(WHAT NEEDS TO BE DONE) Report every line of the data that includes "slug".

(Collected data)

(** The components a tree mounts, in document order. *)
Fixpoint component_names (n : Node) : list string :=
  match n with
  | NElem (Comp name) _ _ cs => name :: flat_map component_names cs
  | NElem (Tag _) _ _ cs => flat_map component_names cs
  | NFragment cs | NArray cs => flat_map component_names cs
  | _ => []
  end.

(** The [date] props of a tree, in document order. *)
Fixpoint dates_of (n : Node) : list string :=
  match n with
  | NElem _ _ props cs =>
      match obj_get "date" props with
      | Some (PDate d) => d :: flat_map dates_of cs
      | _ => flat_map dates_of cs
      end
  | NFragment cs | NArray cs => flat_map dates_of cs
  | _ => []
  end.

(** What [generateDiffBox] draws for a count of [n] boxes. *)
Definition diffBoxes (classNames : list string -> string) (className : string)
    (n : nat) : Node :=
  match n with
  | O => NFragment []
  | S _ => NArray (map (diffBox classNames className) (seq 0 n))
  end.

(** The tags [opts] writes over the base table. *)
Definition email_tags : list string :=
  ["poll"; "paywall"; "SubscribeNow"; "embed"; "iframe"; "pre"].

(** The time stamp [IssueReferencePullRequest] keeps in [formatting]:
    [merged_at] for a merged pull request, [closed_at || ''] for a closed
    one, [created_at] otherwise. *)
Definition formatting_timestamp (pr : PullRequestReference.t) : string :=
  if String.eqb (PullRequestReference.state pr) "closed" then
    if truthy_string (PullRequestReference.merged_at pr)
    then or_empty (PullRequestReference.merged_at pr)
    else or_empty (PullRequestReference.closed_at pr)
  else PullRequestReference.created_at pr.

(* ===================================================================== *)
(** * The article queries of Issue/Reference.tsx *)
(* ===================================================================== *)

(** An entry of a query key: a string, a boolean, or [undefined] when an
    optional variable is missing. *)
Inductive KeyPart : Type :=
| KStr (s : string)
| KBool (b : bool)
| KUndefined.

#[global] Instance KeyPart_eq_dec : EqDecision KeyPart.
Proof. solve_decision. Defined.

Definition key_string (s : option string) : KeyPart :=
  match s with
  | Some v => KStr v
  | None => KUndefined
  end.

Definition key_bool (b : option bool) : KeyPart :=
  match b with
  | Some v => KBool v
  | None => KUndefined
  end.

(** The part of a [useQuery] call that decides when it runs and when it
    is refetched. *)
Record Query : Type := {
  queryKey : list KeyPart;
  enabled : bool
}.

Definition useOrganizationArticles
    (orgName : option string) (showUnpublished : option bool) : Query :=
  {| queryKey := [KStr "article"; KStr "organization";
                  key_string orgName; key_bool showUnpublished];
     enabled := truthy_string orgName |}.

Definition useListArticles : Query :=
  {| queryKey := [KStr "article"; KStr "list"]; enabled := true |}.

Definition useArticle (id : string) : Query :=
  {| queryKey := [KStr "article"; KStr "id"; KStr id];
     enabled := truthy_string (Some id) |}.

Definition useArticleLookup (organization_name slug : option string) : Query :=
  {| queryKey := [KStr "article"; KStr "lookup";
                  key_string organization_name; key_string slug];
     enabled := truthy_string organization_name && truthy_string slug |}.

Definition useArticleReceivers
    (organizationName : string) (paidSubscribersOnly : bool) : Query :=
  {| queryKey := [KStr "article"; KStr "receivers";
                  KStr organizationName; KBool paidSubscribersOnly];
     enabled := true |}.

(** The keys the [onSuccess] of each mutation passes to
    [invalidateQueries], for a result of organization [organization_name]
    and id [id]. *)
Definition useCreateArticle_invalidates (organization_name : string)
  : list (list KeyPart) :=
  [[KStr "article"; KStr "organization"; KStr organization_name];
   [KStr "article"; KStr "list"]].

Definition useUpdateArticle_invalidates (organization_name id : string)
  : list (list KeyPart) :=
  [[KStr "article"; KStr "organization"; KStr organization_name];
   [KStr "article"; KStr "id"; KStr id];
   [KStr "article"; KStr "lookup"];
   [KStr "article"; KStr "list"]].

Definition useDeleteArticle_invalidates : list (list KeyPart) :=
  [[KStr "article"]].

(** [invalidateQueries({ queryKey })] reaches the queries whose key
    starts with [queryKey]. *)
Definition invalidated (filters : list (list KeyPart)) (q : Query) : bool :=
  existsb (fun f => bool_decide (f `prefix_of` queryKey q)) filters.

(* ===================================================================== *)
(** * Rounded operations on binary64 numbers *)
(* ===================================================================== *)

(** ** Bit lengths and right shifts *)

Lemma digits2_size p : digits2_pos p = Pos.size p.
Proof. induction p; simpl; congruence. Qed.

Lemma digits2_bounds p :
  2 ^ (Z.pos (digits2_pos p) - 1) <= Z.pos p < 2 ^ Z.pos (digits2_pos p).
Proof.
  rewrite digits2_size. split.
  - pose proof (Pos.size_le p) as H.
    assert (H' : 2 ^ Z.pos (Pos.size p) <= 2 * Z.pos p).
    { change (2 * Z.pos p) with (Z.pos p~0).
      rewrite <- (Pos2Z.inj_pow 2). apply Pos2Z.pos_le_pos. exact H. }
    replace (Z.pos (Pos.size p)) with (Z.succ (Z.pos (Pos.size p) - 1)) in H' by lia.
    rewrite Z.pow_succ_r in H' by lia. lia.
  - pose proof (Pos.size_gt p) as H.
    rewrite <- (Pos2Z.inj_pow 2). apply Pos2Z.pos_lt_pos. exact H.
Qed.

Lemma shr_1_m mrs : 0 <= shr_m mrs -> shr_m (shr_1 mrs) = shr_m mrs / 2.
Proof.
  destruct mrs as [m r s]. simpl. intros Hm.
  destruct m as [|p|p]; try lia; [reflexivity|].
  destruct p as [p|p|]; simpl.
  - rewrite Pos2Z.inj_xI. apply Z.div_unique with 1; lia.
  - rewrite Pos2Z.inj_xO. apply Z.div_unique with 0; lia.
  - reflexivity.
Qed.

Lemma shr_iter_m p : forall mrs,
  0 <= shr_m mrs -> shr_m (SpecFloat.iter_pos shr_1 p mrs) = shr_m mrs / 2 ^ Z.pos p.
Proof.
  assert (Hnn : forall mrs, 0 <= shr_m mrs -> 0 <= shr_m (shr_1 mrs)).
  { intros mrs H. rewrite shr_1_m by assumption. apply Z.div_pos; lia. }
  induction p as [p IH|p IH|]; intros mrs Hm; cbn [SpecFloat.iter_pos].
  - rewrite IH, IH, shr_1_m; try assumption.
    + rewrite !Z.div_div by (try apply Z.pow_pos_nonneg; lia).
      f_equal. replace (Z.pos p~1) with (1 + Z.pos p + Z.pos p) by lia.
      rewrite !Z.pow_add_r by lia. change (2 ^ 1) with 2. ring.
    + rewrite shr_1_m by assumption. apply Z.div_pos; lia.
    + rewrite IH by (apply Hnn; assumption).
      apply Z.div_pos; [apply Hnn; assumption|apply Z.pow_pos_nonneg; lia].
  - rewrite IH, IH; try assumption.
    + rewrite !Z.div_div by (try apply Z.pow_pos_nonneg; lia).
      f_equal. replace (Z.pos p~0) with (Z.pos p + Z.pos p) by lia.
      rewrite Z.pow_add_r by lia. ring.
    + rewrite IH by assumption. apply Z.div_pos; [assumption|apply Z.pow_pos_nonneg; lia].
  - rewrite shr_1_m by assumption. reflexivity.
Qed.


Lemma fexp_eq e : fexp e = Z.max (e - 53) (-1074).
Proof. reflexivity. Qed.

Lemma Zdigits2_bounds m :
  0 <= m -> m < 2 ^ Zdigits2 m /\ (0 < m -> 2 ^ (Zdigits2 m - 1) <= m).
Proof.
  intros Hm. destruct m as [|p|p]; try lia.
  - simpl. split; lia.
  - pose proof (digits2_bounds p). simpl Zdigits2. split; [lia|intros _; lia].
Qed.

Lemma Zdigits2_nonneg m : 0 <= Zdigits2 m.
Proof. destruct m; simpl; lia. Qed.

Lemma Zdigits2_unique m k :
  0 < m -> 2 ^ (k - 1) <= m < 2 ^ k -> Zdigits2 m = k.
Proof.
  intros Hm [Hlo Hhi].
  destruct (Zdigits2_bounds m ltac:(lia)) as [Hd1 Hd2]. specialize (Hd2 Hm).
  pose proof (Zdigits2_nonneg m) as Hd0.
  assert (Hk : 0 < k).
  { destruct (Z.le_gt_cases k 0) as [Hk|Hk]; [|assumption].
    assert (2 ^ k <= 2 ^ 0) by (apply Z.pow_le_mono_r; lia). simpl in *. lia. }
  assert (Zdigits2 m - 1 < k).
  { apply (Z.pow_lt_mono_r_iff 2); lia. }
  assert (k - 1 < Zdigits2 m).
  { apply (Z.pow_lt_mono_r_iff 2); lia. }
  lia.
Qed.

Lemma Zdigits2_le m k : 0 <= m -> 0 <= k -> m < 2 ^ k -> Zdigits2 m <= k.
Proof.
  intros Hm Hk Hlt.
  destruct (Z.eq_dec m 0) as [->|Hne]; [simpl; lia|].
  destruct (Zdigits2_bounds m Hm) as [_ Hd]. specialize (Hd ltac:(lia)).
  assert (Zdigits2 m - 1 < k) by (apply (Z.pow_lt_mono_r_iff 2); lia).
  lia.
Qed.

(** ** Truncating and rounding a mantissa

    [binary_round_aux] shifts the mantissa right until it fits, rounds to
    nearest even, and shifts once more if the rounding carried. *)

Lemma shr_record_of_loc_m m l : shr_m (shr_record_of_loc m l) = m.
Proof. destruct l as [|[| |]]; reflexivity. Qed.

Lemma loc_of_shr_record_of_loc m l :
  loc_of_shr_record (shr_record_of_loc m l) = l.
Proof. destruct l as [|[| |]]; reflexivity. Qed.

Lemma shr_fexp_spec m e l :
  0 <= m -> e <= fexp (Zdigits2 m + e) ->
  exists mrs,
    shr_fexp prec emax m e l = (mrs, fexp (Zdigits2 m + e)) /\
    shr_m mrs = m / 2 ^ (fexp (Zdigits2 m + e) - e) /\
    (fexp (Zdigits2 m + e) = e -> mrs = shr_record_of_loc m l).
Proof.
  intros Hm Hn. unfold shr_fexp, shr.
  remember (fexp (Zdigits2 m + e) - e) as n eqn:En.
  destruct n as [|p|p]; try lia.
  - exists (shr_record_of_loc m l). replace (fexp (Zdigits2 m + e)) with e by lia.
    rewrite shr_record_of_loc_m, Z.div_1_r. auto.
  - eexists. split; [|split].
    + f_equal. lia.
    + rewrite shr_iter_m; rewrite shr_record_of_loc_m; auto.
    + intros. lia.
Qed.

Lemma trunc_bounds m e :
  0 <= m -> e <= fexp (Zdigits2 m + e) ->
  let e' := fexp (Zdigits2 m + e) in
  let m' := m / 2 ^ (e' - e) in
  0 <= m' < 2 ^ 53 /\ (2 ^ 52 <= m' \/ e' = -1074) /\
  m' * 2 ^ (e' - e) <= m < (m' + 1) * 2 ^ (e' - e).
Proof.
  intros Hm Hn e' m'.
  assert (Hp : 0 < 2 ^ (e' - e)) by (apply Z.pow_pos_nonneg; lia).
  destruct (Zdigits2_bounds m Hm) as [Hd1 Hd2].
  pose proof (Zdigits2_nonneg m) as Hd0.
  assert (He' : e' = Z.max (Zdigits2 m + e - 53) (-1074)) by reflexivity.
  split; [split|split].
  - apply Z.div_pos; lia.
  - apply Z.div_lt_upper_bound; [lia|].
    rewrite <- Z.pow_add_r by lia.
    eapply Z.lt_le_trans; [exact Hd1|]. apply Z.pow_le_mono_r; lia.
  - destruct (Z.max_spec (Zdigits2 m + e - 53) (-1074)) as [[H1 H2]|[H1 H2]].
    + right. lia.
    + left. destruct (Z.eq_dec m 0) as [->|Hne].
      * simpl in *. lia.
      * apply Z.div_le_lower_bound; [lia|].
        rewrite <- Z.pow_add_r by lia.
        replace (e' - e + 52) with (Zdigits2 m - 1) by lia. apply Hd2. lia.
  - pose proof (Z.mul_div_le m _ Hp). pose proof (Z.mul_succ_div_gt m _ Hp).
    fold m' in H, H0. lia.
Qed.


Lemma round_nearest_even_cases m l :
  (round_nearest_even m l = m \/ round_nearest_even m l = m + 1) /\
  (l = loc_Exact -> round_nearest_even m l = m).
Proof.
  destruct l as [|[| |]]; simpl; (split; [|intros; try discriminate; auto]); auto.
  destruct (Z.even m); auto.
Qed.

Lemma binary_round_aux_spec s mx ex lx :
  0 <= mx -> ex <= fexp (Zdigits2 mx + ex) ->
  let e' := fexp (Zdigits2 mx + ex) in
  let m' := mx / 2 ^ (e' - ex) in
  exists m e,
    binary_round_aux prec emax s mx ex lx = pack s m e /\
    0 <= m < 2 ^ 53 /\ e' <= e /\ (2 ^ 52 <= m \/ e = -1074) /\
    m' <= m * 2 ^ (e - e') <= m' + 1 /\
    (lx = loc_Exact -> e' = ex -> m = mx /\ e = ex).
Proof.
  intros Hm Hn e' m'.
  destruct (trunc_bounds mx ex Hm Hn) as [Hb [Hc Hd]]. fold e' in Hb, Hc, Hd. fold m' in Hb, Hc, Hd.
  unfold binary_round_aux.
  destruct (shr_fexp_spec mx ex lx Hm Hn) as [mrs [E1 [E2 E3]]].
  rewrite E1. fold e' in E2, E3 |- *. fold m' in E2.
  rewrite E2.
  set (mr := round_nearest_even m' (loc_of_shr_record mrs)).
  destruct (round_nearest_even_cases m' (loc_of_shr_record mrs)) as [Hr Hx]. fold mr in Hr, Hx.
  assert (He'min : -1074 <= e') by (unfold e'; rewrite fexp_eq; lia).
  assert (Hmr : 0 <= mr <= 2 ^ 53) by lia.
  destruct (Z.eq_dec mr (2 ^ 53)) as [Htop|Hntop].
  - (* carry into the next binade *)
    assert (Hf : fexp (Zdigits2 mr + e') = e' + 1).
    { rewrite Htop. change (Zdigits2 (2 ^ 53)) with 54. rewrite fexp_eq. lia. }
    destruct (shr_fexp_spec mr e' loc_Exact ltac:(lia) ltac:(lia)) as [mrs2 [F1 [F2 _]]].
    rewrite F1, F2, Hf. replace (e' + 1 - e') with 1 by lia.
    exists (2 ^ 52), (e' + 1). rewrite Htop.
    change (2 ^ 53 / 2 ^ 1) with (2 ^ 52).
    split; [reflexivity|]. split; [lia|]. split; [lia|]. split; [left; lia|].
    split.
    + replace (e' + 1 - e') with 1 by lia. change (2 ^ 52 * 2 ^ 1) with (2 ^ 53). lia.
    + intros Hl He. exfalso.
      rewrite E3 in Hx by assumption. rewrite loc_of_shr_record_of_loc in Hx.
      specialize (Hx Hl). lia.
  - assert (Hf : fexp (Zdigits2 mr + e') = e').
    { rewrite fexp_eq. destruct (Z_lt_le_dec mr (2 ^ 52)) as [Hsm|Hbg].
      - assert (e' = -1074) by lia.
        pose proof (Zdigits2_le mr 52 ltac:(lia) ltac:(lia) Hsm). lia.
      - rewrite (Zdigits2_unique mr 53) by (change (2 ^ (53 - 1)) with (2 ^ 52); lia). lia. }
    destruct (shr_fexp_spec mr e' loc_Exact ltac:(lia) ltac:(lia)) as [mrs2 [F1 [F2 _]]].
    rewrite F1, F2, Hf. replace (e' - e') with 0 by lia. rewrite Z.div_1_r.
    exists mr, e'. split; [reflexivity|]. split; [lia|]. split; [lia|].
    split; [lia|]. split.
    + replace (e' - e') with 0 by lia. lia.
    + intros Hl He. rewrite E3 in Hx by assumption. rewrite loc_of_shr_record_of_loc in Hx.
      specialize (Hx Hl). split; [|assumption].
      rewrite Hx. unfold m'. rewrite He. replace (ex - ex) with 0 by lia. apply Z.div_1_r.
Qed.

(WRITTEN RESPONSE)
Definition useArticleLookup (organization_name slug : option string) : Query :=
                  key_string organization_name; key_string slug];
     enabled := truthy_string organization_name && truthy_string slug |}.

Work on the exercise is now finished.